FIG. 10 is an NMR chart of a compound (4′-nitrophenyl-furylcarbohydrazide) used in the nonlinear optical material according to the present invention.

FIG. 11 is an NMR chart of a compound (4′-nitrophenyl-4-ethylphenylcarbohydrazide) used in the nonlinear optical material according to the present invention.
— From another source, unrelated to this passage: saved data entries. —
(** * libgpiod example programs: a shallow embedding and its properties

    The repository holds four small C++ programs written against libgpiod v2:
    [input_events.cpp], [input_simple.cpp], [output_simple.cpp] and
    [output1_simple.cpp].  Each is one [main] that configures lines, asks the
    kernel for them, installs a SIGINT handler, loops, and tears down.

    Every [main] is embedded as a computation in a small process monad.  The
    monad threads the process state (the [quitting] flag, what SIGINT does at
    the moment, and the sequence of library calls made so far) and can stop
    the process: a failed [assert] aborts it, an uncaught SIGINT kills it.
    What the kernel and the operator do is an explicit input: the replies of
    the calls made during set-up, and one record per iteration of the loop.

    The programs are built as [CMakeLists.txt] says, with [-Wall] only, so
    [assert] is live. *)

From Stdlib Require Import ZArith List String Ascii Bool DecimalString Lia.
Import ListNotations.

Open Scope string_scope.
Open Scope list_scope.
Open Scope Z_scope.

Set Implicit Arguments.

(* ================================================================== *)
(** * What gpiod.h declares *)
(* ================================================================== *)

Inductive gpiod_line_direction :=
| GPIOD_LINE_DIRECTION_AS_IS
| GPIOD_LINE_DIRECTION_INPUT
| GPIOD_LINE_DIRECTION_OUTPUT.

Inductive gpiod_line_edge :=
| GPIOD_LINE_EDGE_NONE
| GPIOD_LINE_EDGE_RISING
| GPIOD_LINE_EDGE_FALLING
| GPIOD_LINE_EDGE_BOTH.

Inductive gpiod_line_bias :=
| GPIOD_LINE_BIAS_AS_IS
| GPIOD_LINE_BIAS_UNKNOWN
| GPIOD_LINE_BIAS_DISABLED
| GPIOD_LINE_BIAS_PULL_UP
| GPIOD_LINE_BIAS_PULL_DOWN.

Inductive gpiod_line_drive :=
| GPIOD_LINE_DRIVE_PUSH_PULL
| GPIOD_LINE_DRIVE_OPEN_DRAIN
| GPIOD_LINE_DRIVE_OPEN_SOURCE.

Inductive gpiod_line_clock :=
| GPIOD_LINE_CLOCK_MONOTONIC
| GPIOD_LINE_CLOCK_REALTIME
| GPIOD_LINE_CLOCK_HTE.

Inductive gpiod_line_value :=
| GPIOD_LINE_VALUE_ERROR
| GPIOD_LINE_VALUE_INACTIVE
| GPIOD_LINE_VALUE_ACTIVE.

Inductive gpiod_edge_event_type :=
| GPIOD_EDGE_EVENT_RISING_EDGE
| GPIOD_EDGE_EVENT_FALLING_EDGE.

(** One edge event, as the getters of [gpiod_edge_event] show it.  The
    sequence numbers are [unsigned long], the offset [unsigned int], the
    timestamp [uint64_t]; all are kept as integers. *)
Record gpiod_edge_event := mkEvent {
  global_seqno : Z;
  line_seqno : Z;
  line_offset : Z;
  event_type : gpiod_edge_event_type;
  timestamp_ns : Z
}.

Definition nullptr : Z := 0.
Definition EINTR : Z := 4.

(** [uint64_t] arithmetic wraps. *)
Definition uint64_sub (a b : Z) : Z := (a - b) mod 2 ^ 64.

Definition line_value_eqb (v w : gpiod_line_value) : bool :=
  match v, w with
  | GPIOD_LINE_VALUE_ERROR, GPIOD_LINE_VALUE_ERROR
  | GPIOD_LINE_VALUE_INACTIVE, GPIOD_LINE_VALUE_INACTIVE
  | GPIOD_LINE_VALUE_ACTIVE, GPIOD_LINE_VALUE_ACTIVE => true
  | _, _ => false
  end.

(* ================================================================== *)
(** * printf *)
(* ================================================================== *)

(** Decimal text of an integer. *)
Definition dec (z : Z) : string := NilZero.string_of_int (Z.to_int z).

(** The conversions the programs use are [%lu], [%u] and [%d]: inside a
    directive the length modifier [l] is skipped and the next letter consumes
    one argument. *)
Fixpoint render (directive : bool) (format : string) (args : list Z) : string :=
  match format with
  | EmptyString => EmptyString
  | String ch rest =>
      if directive then
        if Ascii.eqb ch "l" then render true rest args
        else match args with
             | a :: args' => (dec a ++ render false rest args')%string
             | [] => render false rest []
             end
      else if Ascii.eqb ch "%" then render true rest args
      else String ch (render false rest args)
  end.

(** [PRIu64] of <inttypes.h>, as on a 64-bit Linux. *)
Definition PRIu64 : string := "lu".

(* ================================================================== *)
(** * The process monad *)
(* ================================================================== *)

(** The calls a program makes, with the arguments that matter here.
    [ctrl_c_handler] is a run of the SIGINT handler.  Reading the count of a
    buffer or a field of an event leaves no entry. *)
Inductive call :=
| gpiod_edge_event_buffer_new (capacity : Z)
| gpiod_line_settings_new
| gpiod_line_settings_set_direction (d : gpiod_line_direction)
| gpiod_line_settings_set_edge_detection (e : gpiod_line_edge)
| gpiod_line_settings_set_bias (b : gpiod_line_bias)
| gpiod_line_settings_set_drive (d : gpiod_line_drive)
| gpiod_line_settings_set_debounce_period_us (us : Z)
| gpiod_line_settings_set_event_clock (c : gpiod_line_clock)
| gpiod_line_config_new
| gpiod_line_config_add_line_settings (offsets : list Z) (num_offsets : Z)
| gpiod_line_config_set_output_values (values : list gpiod_line_value) (num_values : Z)
| gpiod_line_settings_free
| gpiod_chip_open (path : string)
| gpiod_request_config_new
| gpiod_request_config_set_consumer (consumer : string)
| gpiod_chip_request_lines
| gpiod_request_config_free
| gpiod_line_config_free
| printf (format : string) (args : list Z)
| signal_SIGINT
| ctrl_c_handler
| gpiod_line_request_wait_edge_events (timeout_ns : Z)
| gpiod_line_request_read_edge_events (max_events : Z)
| gpiod_edge_event_buffer_get_event (index : nat)
| gpiod_line_request_get_values
| gpiod_line_request_set_values (values : list gpiod_line_value)
| gpiod_line_request_set_value (offset : Z) (value : gpiod_line_value)
| sleep (seconds : Z)
| usleep (usec : Z)
| gpiod_line_request_release
| gpiod_chip_close.

(** What a SIGINT does to the process. *)
Inductive sigaction := SIG_DFL | SIG_IGN | SIG_ctrl_c_handler.

Record proc := mkProc {
  quitting : bool;               (* static bool quitting *)
  sigint_action : sigaction;
  sigint_due : option nat;       (* a SIGINT arrives during set-up, once this
                                    many calls have been made *)
  trace : list call
}.

Inductive outcome :=
| Returned (status : Z)          (* main returned *)
| Aborted                        (* an assert failed *)
| Killed                         (* SIGINT with the default action *)
| Crashed                        (* null pointer dereferenced *)
| Running.                       (* still running when the observation ends *)

Inductive step (A : Type) :=
| Next (a : A) (p : proc)
| Stop (o : outcome) (p : proc).

Arguments Stop {A} o p.

Definition M (A : Type) : Type := proc -> step A.

Definition ret {A} (a : A) : M A := fun p => Next a p.

Definition bind {A B} (m : M A) (k : A -> M B) : M B :=
  fun p => match m p with
           | Next a p' => k a p'
           | Stop o p' => Stop o p'
           end.

Declare Scope proc_scope.
Delimit Scope proc_scope with proc.
Notation "x <- m ;; k" := (bind m (fun x => k))
  (at level 61, m at next level, right associativity) : proc_scope.
Notation "m ;; k" := (bind m (fun _ => k))
  (at level 61, right associativity) : proc_scope.
Open Scope proc_scope.

Definition halt {A} (o : outcome) : M A := fun p => Stop o p.

Definition log (c : call) (p : proc) : proc :=
  mkProc (quitting p) (sigint_action p) (sigint_due p) (trace p ++ [c]).

(** A library or libc call made in the loop or after it. *)
Definition invoke (c : call) : M unit := fun p => Next tt (log c p).

(** assert(cond) *)
Definition assert (cond : bool) : M unit :=
  if cond then ret tt else halt Aborted.

(** static void ctrl_c_handler(int notused) { quitting = true; } *)
Definition run_ctrl_c_handler (p : proc) : proc :=
  mkProc true (sigint_action p) (sigint_due p) (trace p ++ [ctrl_c_handler]).

(** Arrival of a SIGINT, when [arrives] is set. *)
Definition deliver (arrives : bool) : M unit :=
  fun p =>
    if arrives then
      match sigint_action p with
      | SIG_DFL => Stop Killed p
      | SIG_IGN => Next tt p
      | SIG_ctrl_c_handler => Next tt (run_ctrl_c_handler p)
      end
    else Next tt p.

Definition due_now (p : proc) : bool :=
  match sigint_due p with
  | Some k => Nat.eqb k (List.length (trace p))
  | None => false
  end.

(** A call made during set-up: the scheduled SIGINT may arrive just before it. *)
Definition startup (c : call) : M unit :=
  (fun p => deliver (due_now p) p) ;; invoke c.

(** signal(SIGINT, ctrl_c_handler) *)
Definition signal (p : proc) : step unit :=
  Next tt (mkProc (quitting p) SIG_ctrl_c_handler (sigint_due p)
                  (trace p ++ [signal_SIGINT])).

Definition install_handler : M unit :=
  (fun p => deliver (due_now p) p) ;; signal.

Definition get_quitting : M bool := fun p => Next (quitting p) p.

(** while (!quitting) { body }.  Each iteration takes one record of the
    environment; [arrival c] says that a SIGINT came in since the last test.
    The body answers [None] for [break].  With no record left and [quitting]
    unset the process is still in the loop. *)
Section While.
Variables C S : Type.
Variable arrival : C -> bool.
Variable body : C -> S -> M (option S).

Fixpoint while_not_quitting (cycles : list C) (s : S) : M S :=
  match cycles with
  | [] => q <- get_quitting ;; if q then ret s else halt Running
  | c :: rest =>
      deliver (arrival c) ;;
      q <- get_quitting ;;
      if q then ret s
      else r <- body c s ;;
           match r with
           | None => ret s
           | Some s' => while_not_quitting rest s'
           end
  end.
End While.

(** The process as the shell starts it. *)
Definition fresh (sigint_ignored : bool) (sigint_after : option nat) : proc :=
  mkProc false (if sigint_ignored then SIG_IGN else SIG_DFL) sigint_after [].

(** The state a step ends in. *)
Definition final {A} (r : step A) : proc :=
  match r with
  | Next _ p => p
  | Stop _ p => p
  end.

Definition run (m : M Z) (p : proc) : outcome * proc :=
  match m p with
  | Next status p' => (Returned status, p')
  | Stop o p' => (o, p')
  end.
FIG. 12 is an NMR chart of a compound (4′-nitrophenyl-4-trifluoromethylphenylcarbohydrazide) used in the nonlinear optical material according to the present invention.

[Explanation of symbols]

 10, 20 ... Second harmonic generation device 30 ... Optical modulation device 11, 21, 31 ... Laser light source 12, 14, 22, 32 ... Condensing lens 13 ... Non-linear optical element 15 ... Infrared cut filter 23 ... Core material 24 ... Clad material 33 ... Waveguide 34 ... Substrate 35 ... Electrode

 ─────────────────────────────────────────────────── ─── Continuation of the front page (72) Toru Yamanaka Toru Yamanaka 580-2 32 Takuji Nagaura, Sodegaura-shi, Chiba Mitsui Petrochemical Industrial Co., Ltd.

Claims (8)

[Claims] 1. A compound represented by the general formula (I): (In the formula, A is an acceptor substituent, D is a donor substituent, Φ ₁ and Φ ₂ are each independently an aromatic ring or a heterocycle, and R _{1 to} R ₄ are each independently Is a hydrogen atom or a group selected from the group consisting of an alkyl group, an aryl group, an aralkyl group and an alkyloxy group, and i to 1 are integers of 1 or more.). Organic nonlinear optical material. 2. The organic nonlinear optical material according to claim 1, wherein Φ ₁ and Φ ₂ are benzene rings or 5-membered heterocyclic rings. 3. Φ ₁ and Φ ₂ are benzene rings, and A is bound to Φ ₁ in the para position to the carbohydrazide bond and D is Φ _{2 in the} para position to the carbohydrazide bond. The organic nonlinear optical material according to claim 2, which is bonded to. 4. The organic nonlinear optical material according to claim 1, wherein R ₂ and / or R ₃ is an optically active group. 5. The organic nonlinear optical material according to claim 1, wherein the organic compound represented by the formula (I) has at least one deuterium. 6. In the formula (I), A is a nitro group, D is one kind of substituent selected from a hydrogen atom, an alkyl group and an alkyloxy group, and Φ ₁ and Φ ₂ are benzene rings. And R _{1 to} R ₄ are all hydrogen atoms, and i =
The organic nonlinear optical material according to claim 1, wherein 1, j is 1 or 2, and A is bonded to Φ ₁ in a para position with respect to the carbohydrazide bond. 7. A nonlinear optical element comprising the organic nonlinear optical material according to claim 1. 8. An optical modulator comprising the nonlinear optical element according to claim 7.